What this task involves: Write out, word for word, every line from the one where "LoginScreen (Some banner)" occurs to the final line of the entries, and nothing beyond them.

Collected data:
------------------------------------
Lemma saved_query_survives_reload_witness :
  SoqlExplorer.savedQueries
    (SoqlExplorer.loadSavedQueries Fixtures.readNames
       (SoqlExplorer.handleSaveQuery Fixtures.namesOnly Fixtures.verbatim
          Fixtures.clockText 1700000000000 1700000000000
          (Fixtures.explorer "Open deals" [], ∅)).2
       (Fixtures.explorer EmptyString []))
  = [Fixtures.openDeals].
Proof.
  destruct (saved_query_survives_reload Fixtures.namesOnly Fixtures.readNames
              Fixtures.verbatim Fixtures.clockText 1700000000000 1700000000000
              (Fixtures.explorer "Open deals" [], ∅)
              (Fixtures.explorer EmptyString []))
    as (_ & Hreload & _).
  - discriminate.
  - discriminate.
  - reflexivity.
  - exact Hreload.
Defined.

Lemma deleted_query_stays_deleted_witness :
  SoqlExplorer.savedQueries
    (SoqlExplorer.loadSavedQueries Fixtures.readNames
       (SoqlExplorer.handleDeleteQuery Fixtures.namesOnly "1700000000000"
          (Fixtures.explorer EmptyString [Fixtures.openDeals], ∅)).2
       (Fixtures.explorer EmptyString [Fixtures.openDeals]))
  = SoqlExplorer.savedQueries
      (SoqlExplorer.handleDeleteQuery Fixtures.namesOnly "1700000000000"
         (Fixtures.explorer EmptyString [Fixtures.openDeals], ∅)).1.
Proof.
  destruct (deleted_query_stays_deleted Fixtures.namesOnly Fixtures.readNames
              Fixtures.verbatim Fixtures.clockText "1700000000000"
              (Fixtures.explorer EmptyString [Fixtures.openDeals], ∅)
              (Fixtures.explorer EmptyString [Fixtures.openDeals]))
    as (_ & _ & Hreload & _).
  - discriminate.
  - reflexivity.
  - exact Hreload.
Defined.

Lemma handleExecute_outcome_witness :
  SoqlExplorer.error
    (SoqlExplorer.handleExecute Fixtures.verbatim Fixtures.rejectSoql Samples.acme
       (Fixtures.explorer EmptyString []))
  ≠ Some EmptyString
  ∧ SoqlExplorer.loading
      (SoqlExplorer.handleExecute Fixtures.verbatim Fixtures.rejectSoql Samples.acme
         (Fixtures.explorer EmptyString [])) = false.
Proof.
  destruct (handleExecute_outcome Fixtures.verbatim Fixtures.rejectSoql Samples.acme
              (Fixtures.explorer EmptyString []))
    as ([(found & _ & Herror & _)|(message & _ & Herror & Hfilled)] & Hloading & _).
  - discriminate.
  - split; [|exact Hloading]. rewrite Herror. discriminate.
  - split; [|exact Hloading]. rewrite Herror. intros [= Hempty]. exact (Hfilled Hempty).
Defined.

(** * Further properties: the assistant *)

Section assistant.

Import Assistant.

Variable API_KEY : option string.
Variable sendMessage :
  string → string → list (string * string) → string → completion (option string).
Variable trim : string → string.
Variable numberText : Z → string.

(** X28.  [chatWithOrgData] never throws and never answers with the empty
    text.  Without an API key the answer is the apology, whatever the chat
    service would have said; a rejected request gives the apology too; an
    answer without text gives "I couldn't generate a response."; any other
    answer is passed on unchanged. *)
Theorem chatWithOrgData_always_answers (message : string)
    (history : list (string * string)) (metadata : OrgMetadata) :
  let apology :=
    "I apologize, but I'm having trouble connecting to the AI service right now. Please ensure your API key is valid." in
  (∃ answer, chatWithOrgData API_KEY sendMessage message history metadata = Normal answer
             ∧ answer ≠ EmptyString)
  ∧ (API_KEY = None ∨ API_KEY = Some EmptyString →
     chatWithOrgData API_KEY sendMessage message history metadata = Normal apology)
  ∧ (∀ key, API_KEY = Some key → key ≠ EmptyString →
       chatWithOrgData API_KEY sendMessage message history metadata
       = Normal
           match sendMessage "gemini-3-flash-preview" (contextSummary metadata)
                   history message with
           | Throw _ => apology
           | Normal None | Normal (Some EmptyString) => "I couldn't generate a response."
           | Normal (Some answer) => answer
           end).
Proof.
  intros apology. unfold chatWithOrgData, getAiClient, try_catch, mbind,
    completion_bind, bind.
  split; [|split].
  - destruct (decide (or_else API_KEY EmptyString = EmptyString)); simpl;
      [by eexists|].
    destruct (sendMessage _ _ _ _) as [result|]; simpl; [|by eexists].
    eexists. split; [done|]. by apply or_else_filled.
  - intros [-> | ->]; done.
  - intros key -> Hkey.
    assert (or_else (Some key) EmptyString = key) as ->.
    { unfold or_else. by case_decide. }
    rewrite decide_False by done. simpl.
    destruct (sendMessage _ _ _ _) as [[[|c answer]|]|]; done.
Qed.

Lemma sliceLast_suffix {A} (n : nat) (l : list A) :
  sliceLast n l `suffix_of` l ∧ length (sliceLast n l) = (n `min` length l)%nat.
Proof.
  unfold sliceLast. split; [apply suffix_drop|]. rewrite length_drop. lia.
Qed.

(** X29.  Sending a message that is not blank while no request is pending
    always completes: the transcript grows by the user's message and one
    reply that is not empty, in that order, the input is cleared and the
    pending flag is off again.  The reply is the assistant's answer to the
    input with, as history, the roles and contents of the last ten messages of
    the transcript as it was before (all of them when there are fewer).  A
    blank input or a pending request changes nothing. *)
Theorem handleSend_appends_exchange (metadata : OrgMetadata)
    (now1 date1 now2 date2 : Z) (st : ChatState) :
  (trim (input st) ≠ EmptyString ∧ isLoading st = false →
   ∃ reply history,
     history `suffix_of` messages st
     ∧ length history = (10 `min` length (messages st))%nat
     ∧ chatWithOrgData API_KEY sendMessage (input st)
         (map (λ m, (role m, content m)) history) metadata = Normal reply
     ∧ reply ≠ EmptyString
     ∧ handleSend API_KEY sendMessage trim numberText metadata now1 date1 now2 date2 st
       = ({| input := EmptyString;
             messages :=
               messages st
               ++ [ {| msg_id := numberText now1; role := "user";
                       content := input st; timestamp := date1 |};
                    {| msg_id := numberText (now2 + 1); role := "model";
                       content := reply; timestamp := date2 |} ];
             isLoading := false |}, Normal tt))
  ∧ (trim (input st) = EmptyString ∨ isLoading st = true →
     handleSend API_KEY sendMessage trim numberText metadata now1 date1 now2 date2 st
     = (st, Normal tt)).
Proof.
  split.
  - intros [Hinput Hidle].
    destruct (chatWithOrgData_always_answers (input st)
                (map (λ m, (role m, content m)) (sliceLast 10 (messages st))) metadata)
      as ((reply & Hreply & Hfilled) & _).
    destruct (sliceLast_suffix 10 (messages st)) as [Hsuffix Hlength].
    exists reply, (sliceLast 10 (messages st)).
    split; [done|]. split; [done|]. split; [done|]. split; [done|].
    unfold handleSend. rewrite decide_False.
    2:{ intros [?|?]; [done|congruence]. }
    simpl. rewrite Hreply. by rewrite <- (assoc_L (++)).
  - intros Hskip. unfold handleSend. by rewrite decide_True.
Qed.

End assistant.

(** * Further properties: the session *)

Section session.

Import Session.

Variable authenticate : UserCredentials → completion OrgMetadata.

(** X30.  The console is shown exactly while both the user and the org data
    are set.  A successful login opens the console of the authenticated org
    on the tab that was active; a failed login leaves a logged-out session on
    the login screen with a banner that is not empty; logging out always
    returns to the login screen without a banner, and the next successful
    login opens the overview tab. *)
Theorem session_screens (creds : UserCredentials) (st : AppState) :
  (∀ data_, authenticate creds = Normal data_ →
     render (handleLogin authenticate creds st) = Console (orgName data_) (activeTab st))
  ∧ (∀ e, authenticate creds = Throw e → (user st = None ∨ orgData st = None) →
       ∃ banner, render (handleLogin authenticate creds st) = LoginScreen (Some banner)
                 ∧ banner ≠ EmptyString
                 ∧ (e ≠ EmptyString → banner = e))
  ∧ render (handleLogout st) = LoginScreen None
  ∧ (∀ data_, authenticate creds = Normal data_ →
       render (handleLogin authenticate creds (handleLogout st))
       = Console (orgName data_) "overview")
  ∧ loading (handleLogin authenticate creds st) = false.
Proof.
  split; [|split; [|split; [|split]]].
  - intros data_ Hdata. unfold handleLogin. by rewrite Hdata.
  - intros e He Hout. unfold handleLogin. rewrite He. unfold render. simpl.
    exists (if decide (e = EmptyString)
            then "Login failed. Please verify credentials and CORS settings." else e).
    split.
    + assert ((if decide (e = EmptyString)
                then "Login failed. Please verify credentials and CORS settings."
                else e) ≠ EmptyString) as Hbanner by (by case_decide).
      destruct Hout as [-> | ->]; [|destruct (user st)]; by rewrite decide_False.
    + split; by case_decide.
  - done.
  - intros data_ Hdata. unfold handleLogin. by rewrite Hdata.
  - unfold handleLogin. by destruct (authenticate creds).
Qed.

End session.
------------------------------------
Output of the exercise:
       ∃ banner, render (handleLogin authenticate creds st) = LoginScreen (Some banner)
                 ∧ banner ≠ EmptyString
                 ∧ (e ≠ EmptyString → banner = e))
  ∧ render (handleLogout st) = LoginScreen None
  ∧ (∀ data_, authenticate creds = Normal data_ →
       render (handleLogin authenticate creds (handleLogout st))
       = Console (orgName data_) "overview")
  ∧ loading (handleLogin authenticate creds st) = false.
Proof.
  split; [|split; [|split; [|split]]].
  - intros data_ Hdata. unfold handleLogin. by rewrite Hdata.
  - intros e He Hout. unfold handleLogin. rewrite He. unfold render. simpl.
    exists (if decide (e = EmptyString)
            then "Login failed. Please verify credentials and CORS settings." else e).
    split.
    + assert ((if decide (e = EmptyString)
                then "Login failed. Please verify credentials and CORS settings."
                else e) ≠ EmptyString) as Hbanner by (by case_decide).
      destruct Hout as [-> | ->]; [|destruct (user st)]; by rewrite decide_False.
    + split; by case_decide.
  - done.
  - intros data_ Hdata. unfold handleLogin. by rewrite Hdata.
  - unfold handleLogin. by destruct (authenticate creds).
Qed.

End session.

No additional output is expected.